Me [C] [Z] [K] ès qualité de liquidateur n’a pas constitué avocat, ni conclu.

En application de l’article 455 du code de procédure civile, il convient de se reporter aux écritures des parties pour l’exposé de leurs moyens.

L’ordonnance de clôture a été rendue le 23 novembre 2022, et l’affaire fixée pour être plaidé au 7 décembre 2022.

MOTIFS

Sur la nullité des bons de commande

Le contrat de vente ayant été conclu le 6 décembre 2017, il sera fait application des dispositions du code de la consommation dans leur version issue de l’ordonnance n° 2016-301 du 14 mars 2016.

En vertu des articles L.221-9 et L.221-29 du code de la consommation, les contrats hors établissement doivent faire l’objet d’un contrat écrit daté dont un exemplaire doit être remis au client au moment de la conclusion de ce contrat. Il comprend toutes les informations prévues par l’article L.221-5. Le contrat doit être accompagné du formulaire type de rétractation mentionné au 2° de l’article L.221-5.
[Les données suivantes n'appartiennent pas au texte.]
(* ===== verification/JsNumber.v ===== *)
(** * JavaScript numbers

    A number is NaN, an infinity or a finite double.  A finite double is kept
    as the reduced rational it denotes; conversions round to the nearest
    double, ties to even ([to_double]).  Negative zero is not distinguished
    from zero: nothing in app.js can observe it. *)

From Stdlib Require Import QArith Qabs Qround.
From S2P Require Import Prelude JsString.
Open Scope Z_scope.

Inductive num : Type :=
  | NaN
  | Inf (neg : bool)
  | Fin (q : Q).

#[export] Instance Q_eq_decision : EqDecision Q.
Proof. intros [a b] [c d]. destruct (decide (a = c)), (decide (b = d)); [left|right..]; congruence. Defined.
#[export] Instance num_eq_dec : EqDecision num.
Proof. solve_decision. Defined.

(** ** Rounding to a double *)

(** [n/d] rounded to an integer, ties to even. *)
Definition round_half_even (n d : Z) : Z :=
  let q := n / d in
  let r := n mod d in
  match 2 * r ?= d with
  | Lt => q
  | Gt => q + 1
  | Eq => if Z.even q then q else q + 1
  end.

Definition max_safe : Z := 2 ^ 53.

(** The binary exponent of the last place of [n/d > 0] as a double. *)
Definition ulp_exp (n d : Z) : Z :=
  let e0 := Z.log2 n - Z.log2 d in
  let e1 := if 0 <=? e0 then (if n <? d * 2 ^ e0 then e0 - 1 else e0)
            else (if n * 2 ^ (- e0) <? d then e0 - 1 else e0) in
  Z.max (e1 - 52) (-1074).

Definition round_pos (n d : Z) : Q :=
  let e := ulp_exp n d in
  if 0 <=? e then inject_Z (round_half_even n (d * 2 ^ e) * 2 ^ e)
  else Qred (Qmake (round_half_even (n * 2 ^ (- e)) d) (Z.to_pos (2 ^ (- e)))).

Definition to_double (q0 : Q) : num :=
  let q := Qred q0 in
  let n := Qnum q in
  let d := Zpos (Qden q) in
  if (d =? 1) && (Z.abs n <=? max_safe) then Fin q else
  let a := round_pos (Z.abs n) d in
  if Qle_bool (inject_Z (2 ^ 1024)) a then Inf (n <? 0)
  else Fin (if n <? 0 then Qopp a else a).

Definition num_of_Z (z : Z) : num := to_double (inject_Z z).

(** ** Comparisons and truthiness *)

Definition num_ltb (a b : num) : bool :=
  match a, b with
  | NaN, _ | _, NaN => false
  | Fin p, Fin q => negb (Qle_bool q p)
  | Inf true, Inf true => false
  | Inf true, _ => true
  | _, Inf true => false
  | Inf false, _ => false
  | Fin _, Inf false => true
  end.

Definition num_leb (a b : num) : bool :=
  match a, b with
  | NaN, _ | _, NaN => false
  | _, _ => negb (num_ltb b a)
  end.

Definition num_truthy (a : num) : bool :=
  match a with
  | NaN => false
  | Inf _ => true
  | Fin q => negb (Qnum q =? 0)
  end.

(** [a || 0]. *)
Definition num_or0 (a : num) : num := if num_truthy a then a else Fin 0.

(** ** Reading decimals *)

Definition pow10Q (e : Z) : Q :=
  if 0 <=? e then inject_Z (10 ^ e) else Qmake 1 (Z.to_pos (10 ^ (- e))).

Definition num_of_decimal (neg : bool) (m e : Z) : num :=
  to_double (Qmult (inject_Z (if neg then - m else m)) (pow10Q e)).

(** [(sign, rest)]. *)
Definition read_sign (s : jstr) : bool * jstr :=
  match s with
  | c :: t => if c =? 45 then (true, t) else if c =? 43 then (false, t) else (false, s)
  | [] => (false, [])
  end.

(** An exponent part [e±ddd]; absent or malformed, nothing is consumed. *)
Definition read_exp (s : jstr) : Z * jstr :=
  match s with
  | c :: t =>
    if (c =? 101) || (c =? 69) then
      let (neg, t1) := read_sign t in
      let (ds, r) := span_digits t1 in
      match ds with
      | [] => (0, s)
      | _ => ((if neg : bool then - digits_value ds else digits_value ds), r)
      end
    else (0, s)
  | [] => (0, [])
  end.

(** [ddd.ddd e±ddd], at least one digit before or after the point. *)
Definition read_decimal (s : jstr) : option (Z * Z * jstr) :=
  let (ip, r) := span_digits s in
  let (fp, r2) := match r with
                  | c :: r' => if c =? 46 then span_digits r' else ([], r)
                  | [] => ([], [])
                  end in
  match ip ++ fp with
  | [] => None
  | ds => let (e, r3) := read_exp r2 in
          Some (digits_value ds, e - Z.of_nat (length fp), r3)
  end.

(** [parseFloat(s)]. *)
Definition parseFloat (s : jstr) : num :=
  let (neg, r) := read_sign (trim_start s) in
  if starts_with (js "Infinity") r then Inf neg else
  match read_decimal r with
  | None => NaN
  | Some (m, e, _) => num_of_decimal neg m e
  end.

(** An integer rounded to the nearest double (the identity up to 2^53). *)
Definition round53 (z : Z) : Z :=
  if Z.abs z <=? max_safe then z else
  match to_double (inject_Z z) with
  | Fin q => Qnum q / Zpos (Qden q)
  | _ => z
  end.

(** [parseInt(s, 10)], [None] for NaN.  (A numeral of more than 308 digits
    would be Infinity; here it stays an integer.) *)
Definition parseInt (s : jstr) : option Z :=
  let (neg, r) := read_sign (trim_start s) in
  match span_digits r with
  | ([], _) => None
  | (ds, _) => Some (round53 (if neg : bool then - digits_value ds else digits_value ds))
  end.

(** [Number(s)] on a decimal string (StringToNumber without the 0x, 0o and 0b forms). *)
Definition num_of_string (s : jstr) : num :=
  match trim s with
  | [] => Fin 0
  | t =>
    let (neg, r) := read_sign t in
    if bool_decide (r = js "Infinity") then Inf neg else
    match read_decimal r with
    | Some (m, e, []) => num_of_decimal neg m e
    | _ => NaN
    end
  end.

(** ** Printing: Number::toString *)

Definition shortest_at (x : Q) (n k : Z) : option Z :=
  let y := Qred (Qmult x (pow10Q (k - n))) in
  let s := round_half_even (Qnum y) (Zpos (Qden y)) in
  if bool_decide (to_double (Qmult (inject_Z s) (pow10Q (n - k))) = Fin x) then Some s else None.

Fixpoint shortest_from (x : Q) (n k : Z) (fuel : nat) : Z * Z :=
  match fuel with
  | O => (0, k)
  | S f => match shortest_at x n k with
           | Some s => (s, k)
           | None => shortest_from x n (k + 1) f
           end
  end.

(** The [n] with [10^(n-1) <= x < 10^n], for [x > 0]. *)
Fixpoint scale_down (x : Q) (n : Z) (fuel : nat) : Z :=
  match fuel with
  | O => n
  | S f => if Qle_bool (pow10Q (n - 1)) x then n else scale_down x (n - 1) f
  end.
Definition decimal_exponent (x : Q) : Z :=
  let fl := Qnum x / Zpos (Qden x) in
  if 0 <? fl then Z.of_nat (length (nat_digits fl)) else scale_down x 0 400.

Definition zeros (n : Z) : jstr := replicate (Z.to_nat n) 48.

Definition print_exponent (e : Z) : jstr :=
  [101; if e <? 0 then 45 else 43] ++ nat_digits (Z.abs e).

Definition print_pos (x : Q) : jstr :=
  let n0 := decimal_exponent x in
  let (s0, k0) := shortest_from x n0 1 17 in
  let '(s, n) := if s0 =? 10 ^ k0 then (10 ^ (k0 - 1), n0 + 1) else (s0, n0) in
  let ds := nat_digits s in
  let k := Z.of_nat (length ds) in
  if (k <=? n) && (n <=? 21) then ds ++ zeros (n - k)
  else if (0 <? n) && (n <=? 21) then take (Z.to_nat n) ds ++ [46] ++ drop (Z.to_nat n) ds
  else if (-6 <? n) && (n <=? 0) then [48; 46] ++ zeros (- n) ++ ds
  else match ds with
       | [d] => [d] ++ print_exponent (n - 1)
       | d :: rest => [d; 46] ++ rest ++ print_exponent (n - 1)
       | [] => []
       end.

Definition num_to_string (a : num) : jstr :=
  match a with
  | NaN => js "NaN"
  | Inf neg => if neg then js "-Infinity" else js "Infinity"
  | Fin q =>
    if (Zpos (Qden q) =? 1) && (Z.abs (Qnum q) <=? max_safe) then of_int (Qnum q)
    else if Qnum q <? 0 then 45 :: print_pos (Qopp q) else print_pos q
  end.

(** ** Lemmas *)

Lemma num_of_Z_safe z : Z.abs z ≤ max_safe → num_of_Z z = Fin (inject_Z z).
Proof.
  intros Hz. unfold num_of_Z, to_double.
  replace (Qred (inject_Z z)) with (inject_Z z).
  2:{ unfold inject_Z, Qred. pose proof (Z.ggcd_correct_divisors z 1) as Hc.
      pose proof (Z.ggcd_gcd z 1) as Hg. rewrite Z.gcd_1_r in Hg.
      destruct (Z.ggcd z 1) as [g [a b]]. simpl in *. destruct Hc as [-> Hb]. subst g.
      rewrite Z.mul_1_l in *. by subst b. }
  simpl. apply Z.leb_le in Hz. by rewrite Hz.
Qed.

Lemma num_to_string_Z z : Z.abs z ≤ max_safe → num_to_string (num_of_Z z) = of_int z.
Proof.
  intros Hz. rewrite num_of_Z_safe by done. simpl.
  by rewrite (proj2 (Z.leb_le _ _) Hz).
Qed.

Lemma num_leb_total a b : a ≠ NaN → b ≠ NaN → num_leb a b = negb (num_ltb b a).
Proof. by destruct a, b. Qed.

Lemma num_ltb_leb_trans a b c : num_ltb a b = true → num_leb b c = true → num_ltb a c = true.
Proof.
  destruct a as [|[]|p], b as [|[]|q], c as [|[]|r]; simpl; try done.
  rewrite !negb_true_iff. intros H1 H2%negb_false_iff%Qle_bool_iff.
  apply not_true_iff_false. intros H3%Qle_bool_iff.
  apply not_true_iff_false in H1. apply H1. apply Qle_bool_iff. by eapply Qle_trans.
Qed.

Lemma parseInt_of_int z : Z.abs z ≤ max_safe → parseInt (of_int z) = Some z.
Proof.
  intros Hz.
  assert (∀ n, 0 ≤ n → ∃ c t, nat_digits n = c :: t ∧ 48 ≤ c ≤ 57) as Hd.
  { intros n Hn. pose proof (nat_digits_digits n Hn) as H. pose proof (nat_digits_nonempty n).
    destruct (nat_digits n) as [|c t]; [done|]. exists c, t. split; [done|].
    apply Forall_cons in H as [Hc _]. unfold is_digit in Hc. lia. }
  assert (∀ n, 0 ≤ n → span_digits (nat_digits n) = (nat_digits n, [])) as Hs.
  { intros n Hn. rewrite <- (app_nil_r (nat_digits n)) at 1.
    by rewrite span_digits_app by (done || by apply nat_digits_digits). }
  assert (round53 z = z) as Hr by (unfold round53; apply Z.leb_le in Hz; by rewrite Hz).
  unfold parseInt, of_int. destruct (Z.ltb_spec z 0).
  - simpl. rewrite Hs by lia. destruct (Hd (- z)) as (c & t & E & _); [lia|].
    rewrite E, <- E, nat_digits_value by lia. by rewrite Z.opp_involutive, Hr.
  - destruct (Hd z) as (c & t & E & Hc); [lia|].
    assert (trim_start (nat_digits z) = nat_digits z) as ->.
    { rewrite E. simpl. unfold is_ws.
      repeat match goal with
      | |- context [?a <=? ?b] => destruct (Z.leb_spec a b); try lia
      | |- context [?a =? ?b] => destruct (Z.eqb_spec a b); try lia
      end; done. }
    assert (read_sign (nat_digits z) = (false, nat_digits z)) as ->.
    { rewrite E. simpl. destruct (Z.eqb_spec c 45), (Z.eqb_spec c 43); (lia || done). }
    rewrite Hs by lia. rewrite E, <- E, nat_digits_value by lia. by rewrite Hr.
Qed.

(** *** The error of rounding *)

Lemma round_half_even_near n d : 0 < d → 2 * Z.abs (round_half_even n d * d - n) ≤ d.
Proof.
  intros Hd. unfold round_half_even. pose proof (Z.div_mod n d ltac:(lia)) as E.
  pose proof (Z.mod_pos_bound n d Hd) as Hr. set (q := n / d) in *. set (r := n mod d) in *.
  destruct (Z.compare_spec (2 * r) d); [destruct (Z.even q)|..]; nia.
Qed.

(** The exponent chosen is that of the leading bit. *)
Definition lead_exp (n d : Z) : Z :=
  let e0 := Z.log2 n - Z.log2 d in
  if 0 <=? e0 then (if n <? d * 2 ^ e0 then e0 - 1 else e0)
  else (if n * 2 ^ (- e0) <? d then e0 - 1 else e0).

Lemma pow_split a b : 0 ≤ b ≤ a → 2 ^ a = 2 ^ b * 2 ^ (a - b).
Proof. intros H. rewrite <- Z.pow_add_r by lia. f_equal. lia. Qed.

Lemma lead_exp_below n d k :
  0 < n → 0 < d → 0 ≤ k → 0 ≤ k + lead_exp n d → d * 2 ^ (k + lead_exp n d) ≤ n * 2 ^ k.
Proof.
  intros Hn Hd Hk Hl. unfold lead_exp in *. cbv zeta in *.
  pose proof (Z.log2_spec n Hn) as [Hn1 Hn2]. pose proof (Z.log2_spec d Hd) as [Hd1 Hd2].
  pose proof (Z.log2_nonneg n). pose proof (Z.log2_nonneg d).
  set (a := Z.log2 n) in *. set (b := Z.log2 d) in *. rewrite Z.pow_succ_r in * by lia.
  assert (∀ e, e ≤ a - b - 1 → 0 ≤ k + e → d * 2 ^ (k + e) ≤ n * 2 ^ k) as Hlow.
  { intros e He Hke.
    assert (2 * 2 ^ b * 2 ^ (k + e) ≤ 2 ^ a * 2 ^ k) as Hp.
    { rewrite <- Z.pow_succ_r, <- !Z.pow_add_r by lia. apply Z.pow_le_mono_r; lia. }
    assert (0 < 2 ^ (k + e)) by (apply Z.pow_pos_nonneg; lia).
    assert (0 < 2 ^ k) by (apply Z.pow_pos_nonneg; lia). nia. }
  destruct (Z.leb_spec 0 (a - b)).
  - destruct (Z.ltb_spec n (d * 2 ^ (a - b))); [apply Hlow; lia|].
    rewrite Z.pow_add_r by lia. assert (0 < 2 ^ k) by (apply Z.pow_pos_nonneg; lia). nia.
  - destruct (Z.ltb_spec (n * 2 ^ (- (a - b))) d); [apply Hlow; lia|].
    assert (0 < 2 ^ (k + (a - b))) by (apply Z.pow_pos_nonneg; lia).
    assert (2 ^ k = 2 ^ (- (a - b)) * 2 ^ (k + (a - b))) as -> by (rewrite <- Z.pow_add_r by lia; f_equal; lia).
    nia.
Qed.

Lemma lead_exp_range n d a b :
  0 < n → 0 < d → 0 ≤ a → 0 ≤ b → d ≤ n * 2 ^ a → n ≤ d * 2 ^ b → - a - 2 ≤ lead_exp n d ≤ b + 1.
Proof.
  intros Hn Hd Ha Hb H1 H2. unfold lead_exp. cbv zeta.
  assert (Z.log2 d ≤ Z.log2 n + a + 1) as L1.
  { apply Z.log2_le_mono in H1. pose proof (Z.log2_mul_above n (2 ^ a) ltac:(lia) ltac:(apply Z.pow_nonneg; lia)) as H.
    rewrite Z.log2_pow2 in H by lia. lia. }
  assert (Z.log2 n ≤ Z.log2 d + b + 1) as L2.
  { apply Z.log2_le_mono in H2. pose proof (Z.log2_mul_above d (2 ^ b) ltac:(lia) ltac:(apply Z.pow_nonneg; lia)) as H.
    rewrite Z.log2_pow2 in H by lia. lia. }
  repeat match goal with |- context [if ?c then _ else _] => destruct c end; lia.
Qed.

(** A number of moderate size is changed by at most its 2^53rd part. *)
Lemma to_double_near (q : Q) :
  ((1 # 2 ^ 30) <= q)%Q → (q <= inject_Z (2 ^ 30))%Q →
  ∃ x, to_double q = Fin x ∧ (q * (1 - (1 # 2 ^ 53)) <= x)%Q ∧ (x <= q * (1 + (1 # 2 ^ 53)))%Q.
Proof.
  intros Hlo Hhi. unfold to_double. rewrite <- (Qred_correct q) in Hlo, Hhi.
  match goal with |- ∃ x, ?body = _ ∧ _ =>
    enough (∃ x, body = Fin x ∧ (Qred q * (1 - (1 # 2 ^ 53)) <= x)%Q ∧
                 (x <= Qred q * (1 + (1 # 2 ^ 53)))%Q) as (x & E & H1 & H2) end.
  { exists x. split; [exact E|]. rewrite Qred_correct in H1, H2. done. }
  set (r := Qred q) in *. clearbody r. destruct r as [n d]. cbn [Qnum Qden].
  destruct ((Z.pos d =? 1) && (Z.abs n <=? max_safe)) eqn:Eint.
  { exists (n # d). split; [done|]. split; unfold Qle in *; cbn in *; lia. }
  assert (0 < n) as Hn by (unfold Qle in Hlo; cbn in Hlo; lia).
  rewrite Z.abs_eq by lia. rewrite (proj2 (Z.ltb_ge n 0)) by lia.
  pose proof (lead_exp_range n (Z.pos d) 30 30 Hn ltac:(lia) ltac:(lia) ltac:(lia)) as Hr.
  assert (- 32 ≤ lead_exp n (Z.pos d) ≤ 31) as Hr' by
    (destruct Hr; unfold Qle in Hlo, Hhi; cbn in Hlo, Hhi; lia).
  assert (ulp_exp n (Z.pos d) = lead_exp n (Z.pos d) - 52) as Eu.
  { unfold ulp_exp. fold (lead_exp n (Z.pos d)). unfold lead_exp in *. cbv zeta in *. lia. }
  unfold round_pos. rewrite Eu. cbv zeta.
  rewrite (proj2 (Z.leb_gt _ _)) by lia. set (k := - (lead_exp n (Z.pos d) - 52)).
  assert (k = 52 - lead_exp n (Z.pos d)) as Ek by (unfold k; lia). clearbody k.
  pose proof (lead_exp_below n (Z.pos d) k Hn ltac:(lia) ltac:(lia) ltac:(lia)) as Hb.
  replace (k + lead_exp n (Z.pos d)) with 52 in Hb by lia.
  pose proof (round_half_even_near (n * 2 ^ k) (Z.pos d) ltac:(lia)) as He.
  set (x := round_half_even (n * 2 ^ k) (Z.pos d)) in *.
  assert (0 < 2 ^ k) as Hk by (apply Z.pow_pos_nonneg; lia).
  assert (2 ^ k ≤ 2 ^ 84) as Hk2 by (apply Z.pow_le_mono_r; lia).
  set (K := 2 ^ k) in *.
  assert (Qle_bool (inject_Z (2 ^ 1024)) (Qred (x # Z.to_pos K)) = false) as ->.
  { apply not_true_iff_false. intros Hle%Qle_bool_iff. rewrite Qred_correct in Hle.
    unfold Qle in Hle. cbn [Qnum Qden inject_Z] in Hle. rewrite Z2Pos.id in Hle by lia.
    unfold Qle in Hhi. cbn [Qnum Qden inject_Z] in Hhi.
    assert (2 ^ 40 ≤ 2 ^ 1024) by (apply Z.pow_le_mono_r; lia). nia. }
  exists (Qred (x # Z.to_pos K)). split; [done|]. rewrite Qred_correct.
  clearbody x K. clear Hhi Hlo Eint Eu Hr Hr'. split; unfold Qle, Qmult, Qplus, Qminus, Qopp; cbn [Qnum Qden];
    rewrite ?Pos2Z.inj_mul, Z2Pos.id by lia; change (Z.pos (2 ^ 53)) with (2 ^ 53);
    change (2 ^ 52) with 4503599627370496 in *; change (2 ^ 53) with 9007199254740992.
  - assert (2 * (x * Z.pos d) >= 2 * (n * K) - Z.pos d) as E1 by lia. 
    change (Qnum (1 + (- (1) # 2 ^ 53))) with 9007199254740991. change (QDen (1 + (- (1) # 2 ^ 53))) with 9007199254740992. lia.
  - assert (2 * (x * Z.pos d) <= 2 * (n * K) + Z.pos d) as E1 by lia.
    change (Qnum (1 + (1 # 2 ^ 53))) with 9007199254740993. change (QDen (1 + (1 # 2 ^ 53))) with 9007199254740992. lia.
Qed.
Selon l’article L.221-5 du code de la consommation ‘Préalablement à la conclusion d’un contrat de vente ou de fourniture de services, le professionnel communique au consommateur, de manière lisible et compréhensible, les informations suivantes :

1° Les informations prévues aux articles L. 111-1 et L. 111-2 ;

2° Lorsque le droit de rétractation existe, les conditions, le délai et les modalités d’exercice de ce droit ainsi que le formulaire type de rétractation, dont les conditions de présentation et les mentions qu’il contient sont fixées par décret en Conseil d’Etat ;

3° Le cas échéant, le fait que le consommateur supporte les frais de renvoi du bien en cas de rétractation et, pour les contrats à distance, le coût de renvoi du bien lorsque celui-ci, en raison de sa nature, ne peut normalement être renvoyé par la poste ;

4° L’information sur l’obligation du consommateur de payer des frais lorsque celui-ci exerce son droit de rétractation d’un contrat de prestation de services, de distribution d’eau, de fourniture de gaz ou d’électricité et d’abonnement à un réseau de chauffage urbain dont il a demandé expressément l’exécution avant la fin du délai de rétractation ; ces frais sont calculés selon les modalités fixées à l’article L.221-25 ;

5° Lorsque le droit de rétractation ne peut être exercé en application de l’article L. 221-28, l’information selon laquelle le consommateur ne bénéficie pas de ce droit ou, le cas échéant, les circonstances dans lesquelles le consommateur perd son droit de rétractation ;

6° Les informations relatives aux coordonnées du professionnel, le cas échéant aux coûts de l’utilisation de la technique de communication à distance, à l’existence de codes de bonne conduite, le cas échéant aux cautions et garanties, aux modalités de résiliation, aux modes de règlement des litiges et aux autres conditions contractuelles, dont la liste et le contenu sont fixés par décret en Conseil d’Etat. (…)’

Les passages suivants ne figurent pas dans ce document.